For simplicity, we'll note messages as their sequence number (artificially
starting at one), empty area as dots and zeroed area as zero and consider
that the header is only one char. This does not change anything in the logic
but simplifies the schema.

Let's start by filling the buffers with some messages:
1111112222222222222333333344444444455555555555666666667777............

At that moment, we have:
log_first_seq = 1, log_next_seq = 8
log_first_idx = 0, log_next_idx = 58

Let's now starts a reader, which will read everything and wait with:
seq = 8, idx = 58

Due to scheduling/reader choice, the reader now stops.
A 20 character-long message arrives. The buffers removes messages from before
and wraps arround:
88888888888888888883333333444444444555555555556666666677770...........

And we now have:
log_first_seq = 3, log_next_seq = 9
log_first_idx = 20, log_next_idx = 20

Let's continue filling the buffer, without wrapping:
88888888888888888889999999999999999999aaaaaaaaaaaaabbbbbbbbbbbbbb.....

We now have:
log_first_seq = 8, log_next_seq = 0xc
log_first_idx = 0, log_next_idx = 65

And now the reader restarts, it still have the same sequence number, '8'
As `seq < log_first_seq` is false, it will consider that this message is valid
and continue.
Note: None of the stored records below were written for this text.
(* ===== verification/SupplierDebtBooks.v ===== *)
(** * The books on suppliers

    What every request to the payables service keeps: the debt to a supplier is what
    the open payables and the supplier ledger say, the ledger is a running balance,
    and a payable is paid plus credited plus outstanding; and what the handlers of the
    service leave alone. *)

From S2P Require Import Prelude Transaction JsNumber JsString FinanceDomain FinanceLedger CustomerDebt SupplierDebt FinanceLedgerBooks CustomerDebtBooks.

Open Scope Z_scope.

(** ** Frames *)

Definition same_trade (d d' : db) : Prop := trade d' = trade d.

#[export] Instance same_trade_preorder : PreOrder same_trade.
Proof. split; [done | intros d1 d2 d3 H1 H2; unfold same_trade in *; congruence]. Qed.

Lemma postJournal_trade t input uuid now : Keeps same_trade (postJournalInTx t input uuid now).
Proof. frame. Qed.
#[export] Hint Resolve postJournal_trade : keeps.
Lemma reverseJournal_trade t i actor reason jkey uuid now : Keeps same_trade (reverseJournalInTx t i actor reason jkey uuid now).
Proof. frame. Qed.
Lemma postEntry_trade t i actor vkey linked uuid now : Keeps same_trade (postEntryInTx t i actor vkey linked uuid now).
Proof. frame. Qed.
#[export] Hint Resolve reverseJournal_trade postEntry_trade : keeps.
Lemma createAndPost_trade t input uuid now : Keeps same_trade (createAndOptionallyPostVoucherInTx t input uuid now).
Proof. frame. Qed.
Lemma ensureCashAccount_trade t branch bank uuid now : Keeps same_trade (ensureDefaultCashAccountInTx t branch bank uuid now).
Proof. frame. Qed.
#[export] Hint Resolve createAndPost_trade ensureCashAccount_trade : keeps.

(** ** Runs that succeed *)

Definition safe_payable (p : PayableRow) : Prop :=
  Z.abs (pb_original p) <= MAX_SAFE_INTEGER /\ Z.abs (pb_paid p) <= MAX_SAFE_INTEGER /\ Z.abs (pb_outstanding p) <= MAX_SAFE_INTEGER.

Section Reads.
Lemma read_payable_Ok p d r d' : read_payable p d = Ok (r, d') -> r = p /\ d' = d /\ safe_payable p.
Proof.
  unfold read_payable. intros H. inv_fin. repeat match goal with H' : toMoney _ _ = Ok _ |- _ => apply money_Ok in H' as [[= -> ->] ?] end. done.
Qed.

Lemma read_entry_Ok e d r d' : read_entry e d = Ok (r, d') -> r = e /\ d' = d.
Proof.
  unfold read_entry. intros H. inv_fin. repeat match goal with H' : toMoney _ _ = Ok _ |- _ => apply money_Ok in H' as [[= -> ->] ?] end. done.
Qed.

Lemma find_payable_Ok t i d r d' : find_payable t i d = Ok (r, d') ->
  d' = d /\ r = payables (trade d) !! (t, i) /\
  forall p, r = Some p -> safe_payable p.
Proof.
  unfold find_payable. intros H. inv_fin. destruct (_ !! _) as [p|] eqn:Ep; inv_fin; [|done].
  match goal with H' : read_payable _ _ = Ok _ |- _ => apply read_payable_Ok in H' as (-> & -> & ?) end. split_and!; try done. by intros ? [= <-].
Qed.

Lemma insert_payable_Ok k p d u d' : insert_payable k p d = Ok (u, d') ->
  d' = set_payable k p d /\ payables (trade d) !! k = None /\ check_payable p = true.
Proof.
  unfold insert_payable. intros H. inv_fin. destruct (_ || _) eqn:E in H; inv_fin. apply orb_false_iff in E as [[E1 _]%orb_false_iff E2%negb_false_iff].
  split_and!; [done | by apply taken_none | done].
Qed.

Lemma update_payable_Ok k p d u d' : update_payable k p d = Ok (u, d') -> d' = set_payable k p d /\ check_payable p = true.
Proof. unfold update_payable. destruct (check_payable p); intros H; by inv_fin. Qed.

Lemma insert_supplier_entry_Ok e d u d' : insert_supplier_entry e d = Ok (u, d') -> d' = add_supplier_entry e d /\ 0 <= sl_after e /\
  forall x, x ∈ supplier_ledger (trade d) -> of_entry_key (sl_tenant e) (sl_key e) x = false.
Proof.
  unfold insert_supplier_entry. intros H. inv_fin. destruct (_ || _) eqn:E in H; inv_fin. apply orb_false_iff in E as [[E1 _]%orb_false_iff E2%negb_false_iff].
  split_and!; [done | by apply Z.leb_le|]. by apply existsb_false.
Qed.

Lemma supplier_debt_Ok t s d x d' : computeSupplierTotalDebtInTx t s d = Ok (x, d') ->
  d' = d /\ x = open_total t (as_uuid s) (payables (trade d)) /\ Z.abs x <= MAX_SAFE_INTEGER.
Proof. unfold computeSupplierTotalDebtInTx. intros H. inv_fin. destruct (int8 _); inv_fin. by apply money_Ok in H as [[= -> ->] ?]. Qed.

Lemma read_payable_docs_Ok docs d u d' : for_each read_payable_doc tt docs d = Ok (u, d') ->
  d' = d /\ forall e, e ∈ docs -> safe_payable e.2.
Proof.
  revert d. induction docs as [|e docs IH]; intros d H; cbn in H; inv_fin; [by split; [|intros e ?%not_elem_of_nil]|].
  unfold read_payable_doc in *. inv_fin. match goal with H' : read_payable _ _ = Ok _ |- _ => apply read_payable_Ok in H' as (-> & -> & ?) end.
  apply IH in H as [-> Hd]. split; [done|]. intros e' [->|He']%elem_of_cons; [done | by apply Hd].
Qed.
End Reads.

Ltac inv_ap_step := first [ inv_debt_step
  | match goal with
    | H : read_payable _ _ = Ok (_, _) |- _ => apply read_payable_Ok in H as (? & ? & ?)
    | H : read_entry _ _ = Ok (_, _) |- _ => apply read_entry_Ok in H as [? ?]
    | H : find_payable _ _ _ = Ok (_, _) |- _ => apply find_payable_Ok in H as (? & ? & ?)
    | H : computeSupplierTotalDebtInTx _ _ _ = Ok (_, _) |- _ => apply supplier_debt_Ok in H as (? & ? & ?)
    end ].
Ltac inv_ap := repeat (inv_ap_step; try subst).
Ltac vnd_facts := repeat match goal with H : false = false -> _ |- _ => specialize (H eq_refl) end.

(** ** The figures of a supplier *)

Definition owing (k : key) (m : gmap key PayableRow) : Z := ksum (fun k' p => if is_of k k' (pb_supplier p) then pb_outstanding p else 0) m.
Definition of_supplier (k : key) (e : SupplierDebtRow) : bool := String.eqb (sl_tenant e) k.1 && String.eqb (sl_supplier e) k.2.
Definition entered (k : key) (l : list SupplierDebtRow) : Z := total sl_delta (List.filter (of_supplier k) l).

Definition closed (s : PayableStatus) : bool := match s with AP_PAID | AP_ADJUSTED => true | _ => false end.

Definition payable_ok (p : PayableRow) : Prop :=
  check_payable p = true /\ 0 <= pb_adjusted p /\ pb_status p <> AP_REVERSED /\ (closed (pb_status p) = true <-> pb_outstanding p = 0) /\
  as_uuid (pb_supplier p) = pb_supplier p.

(** A ledger in which every entry starts where the supplier's last one ended. *)
Definition running (l : list SupplierDebtRow) : Prop := forall pre e post, l = pre ++ e :: post ->
  sl_before e = entered (sl_tenant e, sl_supplier e) pre /\ 0 <= sl_before e /\ 0 <= sl_after e /\
  (sl_after e <= MAX_SAFE_INTEGER -> sl_after e = sl_before e + sl_delta e).

Record supplier_ok (m : trade_db) : Prop := {
  so_debt : forall k, owing k (payables m) = entered k (supplier_ledger m);
  so_rows : forall k p, payables m !! k = Some p -> payable_ok p;
  so_ledger : running (supplier_ledger m) }.

Section Figures.
Lemma owing_new k t i p m : m !! (t, i) = None -> owing k (<[(t, i) := p]> m) = owing k m + if decide (k = (t, pb_supplier p)) then pb_outstanding p else 0.
Proof. intros H. unfold owing. by rewrite ksum_insert_new, is_of_split. Qed.

Lemma owing_changed k t i p p' m : m !! (t, i) = Some p -> pb_supplier p' = pb_supplier p ->
  owing k (<[(t, i) := p']> m) = owing k m + if decide (k = (t, pb_supplier p)) then pb_outstanding p' - pb_outstanding p else 0.
Proof. intros H E. unfold owing. rewrite (ksum_insert_old _ _ _ _ _ H), !is_of_split, E. case_decide; lia. Qed.

Lemma entered_snoc k l e : entered k (l ++ [e]) = entered k l + if decide (k = (sl_tenant e, sl_supplier e)) then sl_delta e else 0.
Proof.
  unfold entered. rewrite List.filter_app, total_app. cbn. destruct k as [k1 k2]. unfold of_supplier. cbn.
  destruct (String.eqb_spec (sl_tenant e) k1) as [<-|], (String.eqb_spec (sl_supplier e) k2) as [<-|]; cbn; case_decide; unfold total; cbn; (congruence || lia).
Qed.

Lemma payable_nonneg p : payable_ok p -> 0 <= pb_outstanding p.
Proof. intros (Hc & _). unfold check_payable in Hc. bool_prop. lia. Qed.

Lemma owing_le m t i p : (forall k x, m !! k = Some x -> payable_ok x) -> m !! (t, i) = Some p -> 0 <= pb_outstanding p <= owing (t, pb_supplier p) m.
Proof.
  intros HD Hp. split; [by eapply payable_nonneg, HD|]. unfold owing.
  pose proof (ksum_elem_le (fun k' r0 => if is_of (t, pb_supplier p) k' (pb_supplier r0) then pb_outstanding r0 else 0) m (t, i) p) as Hle.
  cbn in Hle. rewrite is_of_split, decide_True in Hle by done. apply Hle; [|done]. intros k x Hx. case_match; [by eapply payable_nonneg, HD | lia].
Qed.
Unfortunately, it's first action will be `log_from_idx(idx)`,
which will first try to read the header of the message at the offset `idx`.
This header, which was supposed to be zeroed due to the wrap-around, has now
been overritten and thus contain random junk, which might ultimately lead
to a kernel panic (wrong memory access from the reader).

As I understand it, the underlying problem is that the zeroed-header is
not properly protected by the sequence number cheks.